An Apology

This page is here to codify the development procedures we will employ for PySIT. I apologize in advance if anything here seems overly restrictive or annoying. A set policy is necessary on many fronts to enable smooth, quality development with multiple collaborators. I put this together, not to be bossy, but so that this project can succeed. We all have different backgrounds and coding styles, but it is best to present the software with a united front. If there are any suggestions for modifications to these standards and practices, by all means bring them up. There is no 'one true right way,' and if even if there is, I don't profess to know it.

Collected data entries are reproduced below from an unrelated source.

(** A reserved connection is not pinged. *)
Lemma ping_run c max_last_time_used p :
  server_ok p -> known p c -> Z.of_nat (size (pl_heap p)) < U32_MODULUS ->
  exists r p', take_free_connection_for_ping c max_last_time_used p = Some (r, p') /\ calm p p' /\
    match r with
    | Some d => d = c /\ gained c p p'
    | None => p' = p
    end.
Proof.
  intros S [o Ho] Hsize. unfold take_free_connection_for_ping.
  assert (Hnone : exists r p', Some (@None conn_id, p) = Some (r, p') /\ calm p p' /\
    match r with Some d => d = c /\ gained c p p' | None => p' = p end).
  { exists None, p. auto. }
  rewrite (bind_run (server sv_status) _ p _ p eq_refl).
  destruct (status_test (sv_status (pl_srv p))) as [[Hon ->] | [Hon ->]]; [| done].
  rewrite (bind_run _ _ _ _ _ (ensure_run _ false _ (so_pool _ S))).
  rewrite (bind_run _ _ _ _ _ (find_spec false c p S (ex_intro _ o Ho))). cbn [the_list].
  rewrite (bind_run (server _) _ p _ p eq_refl), (bind_run _ _ _ _ _ (deref_run _ _ _ _ Ho)).
  destruct (index_of c (cl_conns (sv_free (pl_srv p)))) as [i|] eqn:Hi; [| done].
  apply index_of_lookup in Hi.
  destruct (polardb_connection_reserved_unlocked c (pl_srv p)) eqn:Hr;
    rewrite ?orb_true_r, ?orb_false_r; [done |].
  destruct (_ || _); [done |]. apply unreserved_test in Hr.
  destruct (find_match_key_run false c p S (ex_intro _ o Ho)) as (key & Hkey).
  rewrite (bind_run _ _ _ _ _ Hkey).
  destruct (remove_unreserved false End_ACQUIRED i c p S Hi Hr) as (p1 & H1 & C1 & T1).
  rewrite (bind_run _ _ _ _ _ H1).
  destruct (to_used c key p p1 S Hr C1 T1) as (p2 & H2 & C2 & G & _ & Ec2).
  rewrite (bind_run _ _ _ _ _ H2). assert (S2 := cm_ok _ _ C2).
  destruct (cm_known _ _ C2 c (ex_intro _ o Ho)) as [o2 Ho2].
  rewrite (bind_run _ _ _ _ _ (deref_run _ _ _ _ Ho2)).
  destruct (pc_ping_inflight o2) eqn:Hf.
  { rewrite (bind_run _ _ p2 () p2 eq_refl). by exists (Some c), p2. }
  assert (Hp2 : pings p2 !! c = Some false).
  { unfold pings. rewrite lookup_fmap, Ho2. cbn. congruence. }
  assert (Hon2 := in_flight_on _ _ Hp2).
  assert (Hle : (in_flight (<[c := true]> (pings p2)) <= size (pl_heap p))%nat).
  { transitivity (size (<[c := true]> (pings p2))); [by apply map_subseteq_size, map_filter_subseteq |].
    rewrite map_size_insert_Some by eauto. unfold core in Ec2. injection Ec2 as _ _ _ _ _ _ E.
    rewrite E. unfold pings. by rewrite map_size_fmap. }
  assert (Hc2 : sv_idle_ping_count (pl_srv p2) = Z.of_nat (in_flight (pings p2))).
  { apply (pw_pings _ _ (so_pool _ S2)). }
  exists (Some c), (flagged c o2 true (wrap32 (sv_idle_ping_count (pl_srv p2) + 1)) p2).
  split; [unfold mbind, PM_bind, with_conn; rewrite Ho2; by split_pool p2 |].
  split; [| split; [done |]].
  - eapply calm_trans; [exact C2 |]. apply flagged_calm; [done.. |].
    rewrite Hc2, Hon2, wrap32_id; [lia |]. unfold is_u32. lia.
  - destruct G as (? & ? & ?). split; [done |]. split; [done |]. by split_pool p2.
Qed.

(** Ending a ping; the assertion on the count holds. *)
Lemma finish_ping_run c p :
  server_ok p -> known p c ->
  exists b p', polardb_finish_idle_ping c p = Some (b, p') /\ calm p p' /\
    pings p' !! c = Some false /\ sv_free (pl_srv p') = sv_free (pl_srv p) /\
    sv_used (pl_srv p') = sv_used (pl_srv p) /\ forall d, known p' d -> known p d.
Proof.
  intros S [o Ho]. unfold polardb_finish_idle_ping.
  rewrite (bind_run _ _ _ _ _ (deref_run pc_ping_inflight _ _ _ Ho)).
  assert (Hp : pings p !! c = Some (pc_ping_inflight o)).
  { unfold pings. by rewrite lookup_fmap, Ho. }
  destruct (pc_ping_inflight o) eqn:Hf; cbn [negb]; [| by exists false, p; auto 10].
  assert (Hoff := in_flight_off _ _ Hp).
  assert (Hc : sv_idle_ping_count (pl_srv p) = Z.of_nat (in_flight (pings p))).
  { apply (pw_pings _ _ (so_pool _ S)). }
  exists true, (flagged c o false (sv_idle_ping_count (pl_srv p) - 1) p).
  split.
  - unfold with_conn. unfold mbind at 1, PM_bind. rewrite Ho.
    assert (Hz : (sv_idle_ping_count (pl_srv p) =? 0) = false) by (apply Z.eqb_neq; lia).
    clear - Hz. split_pool p. run_in Hz. run. by rewrite Hz.
  - split; [apply flagged_calm; [done.. | lia] |].
    unfold pings. replace (pl_heap (flagged c o false _ p)) with
      (<[c := o <| pc_ping_inflight := false |>]> (pl_heap p)) by (by destruct p).
    rewrite lookup_fmap, lookup_insert_eq. split; [by destruct o |].
    split; [by split_pool p |]. split; [by split_pool p |]. intros d [od Hd].
    replace (pl_heap (flagged c o false _ p)) with
      (<[c := o <| pc_ping_inflight := false |>]> (pl_heap p)) in Hd by (by destruct p).
    apply lookup_insert_Some in Hd as [[<- _] | [_ Hd]]; [by exists o | by exists od].
Qed.

(** *** Trims *)

Definition set_pending (c : conn_id) (o : pool_conn) (b : bool) (p : pool) : pool :=
  p <| pl_heap := <[c := o <| pc_trim_pending := b |>]> (pl_heap p) |>.

Lemma set_pending_calm c o b p :
  server_ok p -> pl_heap p !! c = Some o ->
  (b = true -> c ∈ cl_conns (sv_free (pl_srv p))) ->
  calm p (set_pending c o b p) /\ pl_srv (set_pending c o b p) = pl_srv p.
Proof.
  intros [W A] Ho Hb. set (p' := set_pending c o b p).
  assert (Es : pl_srv p' = pl_srv p) by (by destruct p).
  assert (Eh : pl_heap p' = <[c := o <| pc_trim_pending := b |>]> (pl_heap p)) by (by destruct p).
  assert (Hk : forall d k, keyed p' None d k <-> keyed p None d k).
  { intros d k. unfold keyed, free_slots. by rewrite Es. }
  assert (Hpos : forall d, pc_position <$> pl_heap p' !! d = pc_position <$> pl_heap p !! d).
  { intros d. rewrite Eh, lookup_insert. case_decide; [subst; rewrite Ho; by destruct o | done]. }
  assert (Ep : pings p' = pings p).
  { unfold pings. rewrite Eh. apply (pings_insert _ c o); [done | by destruct o]. }
  split; [| done]. apply calm_core; [by split | | | unfold records; by rewrite Es].
  - destruct W as [Lf Lu Hd I Rs Cf Cu Pn Pg]. split; rewrite ?Es; try done.
    + by apply (list_ok_heap (pl_heap p)).
    + by apply (list_ok_heap (pl_heap p)).
    + apply (index_ext _ _ _ I). intros d k _. by rewrite Hk.
    + apply (reservations_ext _ _ _ _ Rs); [done | done |]. intros d t _ H. by apply Hk.
    + intros d od. rewrite Eh. intros [[<- <-] | [_ Hdo]]%lookup_insert_Some; [| by apply Pn].
      intros H. apply Hb. by destruct o.
    + by rewrite Ep.
  - unfold core. rewrite Ep, Es. by destruct p.
Qed.

Lemma trim_loop_run fuel index max_free p :
  server_ok p ->
  exists ds p', trim_loop fuel index max_free p = Some (ds, p') /\ quiet p p'.
Proof.
  revert index p. induction fuel as [|fuel IH]; intros index p S.
  { exists [], p. split; [done | by apply quiet_refl]. }
  cbn [trim_loop]. rewrite (bind_run (read_list false _) _ p _ p eq_refl). cbn [the_list].
  destruct (_ <=? max_free); [exists [], p; split; [done | by apply quiet_refl] |].
  destruct (cl_conns (sv_free (pl_srv p)) !! index) as [c|] eqn:Hc.
  2: { exists [], p. split; [done | by apply quiet_refl]. }
  destruct (conn_object None false p index c (so_pool _ S) Hc) as [o Ho].
  rewrite (bind_run _ _ _ _ _ (deref_run _ _ _ _ Ho)).
  destruct (pc_trim_pending o); cbn [negb]; [| by apply IH].
  destruct (remove_free_quiet End_IDLE_TRIM index c p S Hc) as (p1 & H1 & Q1 & _); [by left |].
  rewrite (bind_run _ _ _ _ _ H1).
  destruct (IH index p1 (qt_ok _ _ Q1)) as (ds & p2 & H2 & Q2).
  rewrite (bind_run _ _ _ _ _ H2). eexists _, p2. split; [done |]. by eapply quiet_trans.
Qed.

(** FREE is the same list in a state with other marks. *)
Definition remarked (p p' : pool) : Prop := calm p p' /\ pl_srv p' = pl_srv p.

Lemma remarked_refl p : server_ok p -> remarked p p.
Proof. by split; [apply calm_refl |]. Qed.

Lemma remarked_trans p p1 p2 : remarked p p1 -> remarked p1 p2 -> remarked p p2.
Proof. intros [C E] [C' E']. split; [by eapply calm_trans | congruence]. Qed.

Lemma retain_loop_run conns p :
  server_ok p -> Forall (known p) conns ->
  exists n p', retain_loop conns p = Some (n, p') /\ remarked p p'.
Proof.
  revert p. induction conns as [|c conns IH]; intros p S Hk.
  { exists 0, p. split; [done | by apply remarked_refl]. }
  apply Forall_cons in Hk as [[o Ho] Hk]. cbn [retain_loop].
  rewrite (bind_run _ _ _ _ _ (finish_idle_trim_run _ _ _ Ho)).
  fold (set_pending c o false p).
  destruct (set_pending_calm c o false p S Ho) as [C1 E1]; [done |].
  destruct (IH (set_pending c o false p) (cm_ok _ _ C1)) as (n & p2 & H2 & R2).
  { eapply Forall_impl; [exact Hk | apply (cm_known _ _ C1)]. }
  rewrite (bind_run _ _ _ _ _ H2). eexists _, p2. split; [done |].
  by eapply remarked_trans; [split |].
Qed.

The notes below are compiled from experience developing numerical code in a mixed Python and C++ environment, extensive reading on best practices (and reading arguments about best practices) in Python software development, an understanding of the conventions within the Python and numerical Python software communities, and by borrowing (and modifying) ideas from existing projects. By no means do I claim that this is the be-all-end-all, best (or only) way to do things, but they should work. If there are any problems or flaws, let's fix things!

Source Control

We will be using the Mercurial (hg) package for source code revision control. It does not appear that hg is available by default in the math department computing environment, so you will have to install it to your home directory. Download the package and follow the installation directions. Make sure the hg binary is in your path.

Mercurial is a distributed version control system (DVCS; similar to git, if that is familiar). If you have used CVS or SVN in the past, a DVCS has the same core goal, but the philosophy is different. In either case, if you are new to hg, a great place to start understanding the software is Hg Init. There are plenty of other tutorials on the web, as well. Also, feel free to ask me any questions.

We will use a centralized repository to maintain a common version of the code. The central repository is hosted on BitBucket.org. The general idea is that each of us will have their own 'fork' of the central repository in which we will do our development. Once a feature or bug fix is complete, we will then issue a 'pull request' so that the change can be reviewed and merged into the central repository.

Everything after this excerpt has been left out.